A Venezia75 c'è anche chi urla insulti sessisti
Un giovanotto che si presume alfabetizzato nonché esposto alla cultura senza ristrettezze ha gridato “puttana” alla regista Jennifer Kent
Schizofrenia. I fan di Mario Martone e “Capri-Revolution” insistono sul messaggio, che è il seguente. La pastorella analfabeta incontra gli artisti che a Capri ballano nudi nei boschi e diventa una persona migliore: vegetariana, pacifista, anglofona nel volgere di una stagione, dedita alla medicina alternativa, coreografa che pretende i ballerini a contatto con la terra (via la pedana di legno, primo passo verso l’imborghesimento). Accadeva nel 1914, vigilia della Grande Guerra.
Oggi, un giovanotto che si presume alfabetizzato nonché esposto alla cultura senza ristrettezze – scrive di cinema e frequenta i festival con l’accredito – urla “puttana” alla regista Jennifer Kent. Qualcosa non torna, nella tesi di Mario Martone: l’arte non rende migliori (quello semmai è il catechismo). Tanto più che il giovanotto – alfabetizzato e scrivente di cinema, ripetiamo – invece di vergognarsi annuncia: “Sono stato io”. Non lo pensava, naturalmente, l’urlo è partito a cervello scollegato (così scrive sgrammaticando). Intanto si gode il quarto d’ora di celebrità. Povero Andy Warhol, perché non torni e spieghi che stavi scherzando? Questo si fa pure fotografare con l’accredito al collo (e se interrogato si dichiarerà femminista, dispiaciuto per le poche registe da insultare che il concorso offriva).
“Non esistono più le figure di merda”, scriveva Niccolò Ammaniti in “Che la festa cominci” (se la memoria non inganna). Vale per lo sputtanatore: “The Nightingale” non era niente di che, ma mai abbiamo sentito gridare “cornuto” all’indirizzo di un regista incapace. Speriamo non valga per la giuria capitanata da Guillermo Del Toro. Ha a disposizione tanti film da premiare, dovrebbe resistere alla tentazione di sprecare coppe Volpi e Leoni per titoli da sbadiglio. Per esempio, “Nuestro Tiempo” di Carlos Reygadas, esercizio di narcisismo con tori – sul tema coppia aperta. Nessuno lo andrà a vedere se non afflitto da insonnia finora inguaribile.
“Roma” di Alfonso Cuarón è assieme a “The Favourite” di Yorgos Lanthimos il film più bello. Ma il primo è targato Netflix – se vince si attendono proteste. Guillermo Del Toro è messicano come Cuarón, son quasi coetanei, sono amici e lavorano insieme – se vince, altre proteste. Ma sappiate che succede spesso: Quentin Tarantino a Cannes fece vincere “Fahrenheit 9/11” di Michael Moore, in comune avevano Harvey Weinstein come produttore. A Venezia diede il Leone d’oro all’ex fidanzata Sofia Coppola. Stavolta sarebbe per una giustissima causa.

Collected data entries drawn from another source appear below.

#[export] Instance framed_hm out : Framed (ParseHelperMessage_round out).
Proof. solve_round_class. Qed.
#[export] Instance consuming_hm out : Consuming (ParseHelperMessage_round out).
Proof. solve_round_class. Qed.
#[export] Instance framed_cd out : Framed (ParseClipboardData_round out).
Proof. solve_round_class. Qed.
#[export] Instance consuming_cd out : Consuming (ParseClipboardData_round out).
Proof. solve_round_class. Qed.
#[export] Instance framed_ann out : Framed (ParseAnnouncement_round out).
Proof. solve_round_class. Qed.
#[export] Instance consuming_ann out : Consuming (ParseAnnouncement_round out).
Proof. solve_round_class. Qed.
#[export] Instance framed_fm out : Framed (ParseFileMetadataForVirtualFile_round out).
Proof. solve_round_class. Qed.
#[export] Instance consuming_fm out : Consuming (ParseFileMetadataForVirtualFile_round out).
Proof. solve_round_class. Qed.
#[export] Instance framed_pd out : Framed (ParseProvideData_round out).
Proof. solve_round_class. Qed.
#[export] Instance consuming_pd out : Consuming (ParseProvideData_round out).
Proof. solve_round_class. Qed.
#[export] Instance framed_fcr out : Framed (ParseFileChunkRequest_round out).
Proof. solve_round_class. Qed.
#[export] Instance consuming_fcr out : Consuming (ParseFileChunkRequest_round out).
Proof. solve_round_class. Qed.
#[export] Instance framed_fcd out : Framed (ParseFileChunkData_round out).
Proof. solve_round_class. Qed.
#[export] Instance consuming_fcd out : Consuming (ParseFileChunkData_round out).
Proof. solve_round_class. Qed.
#[export] Instance framed_erp : Framed ExtractRelativePath_round.
Proof. apply framed_bind; [apply _|]. intros [field wire]. case_match; apply _. Qed.
#[export] Instance consuming_erp : Consuming ExtractRelativePath_round.
Proof. apply consuming_bind; [apply _|]. intros [field wire]. case_match; apply _. Qed.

“The Favourite” ha un trio di attrici da Coppa Volpi, preparatene una ciascuna per Rachel Weisz, Emma Stone, Olivia Colman. Quattro ne servirebbero per i cowboy di “The Sisters Brothers” diretto da Jaques Audiard. Il pensoso Olivier Assayas con “Doubles Vies” scopre la comicità: servirebbe un premio di incoraggiamento. O di ravvedimento.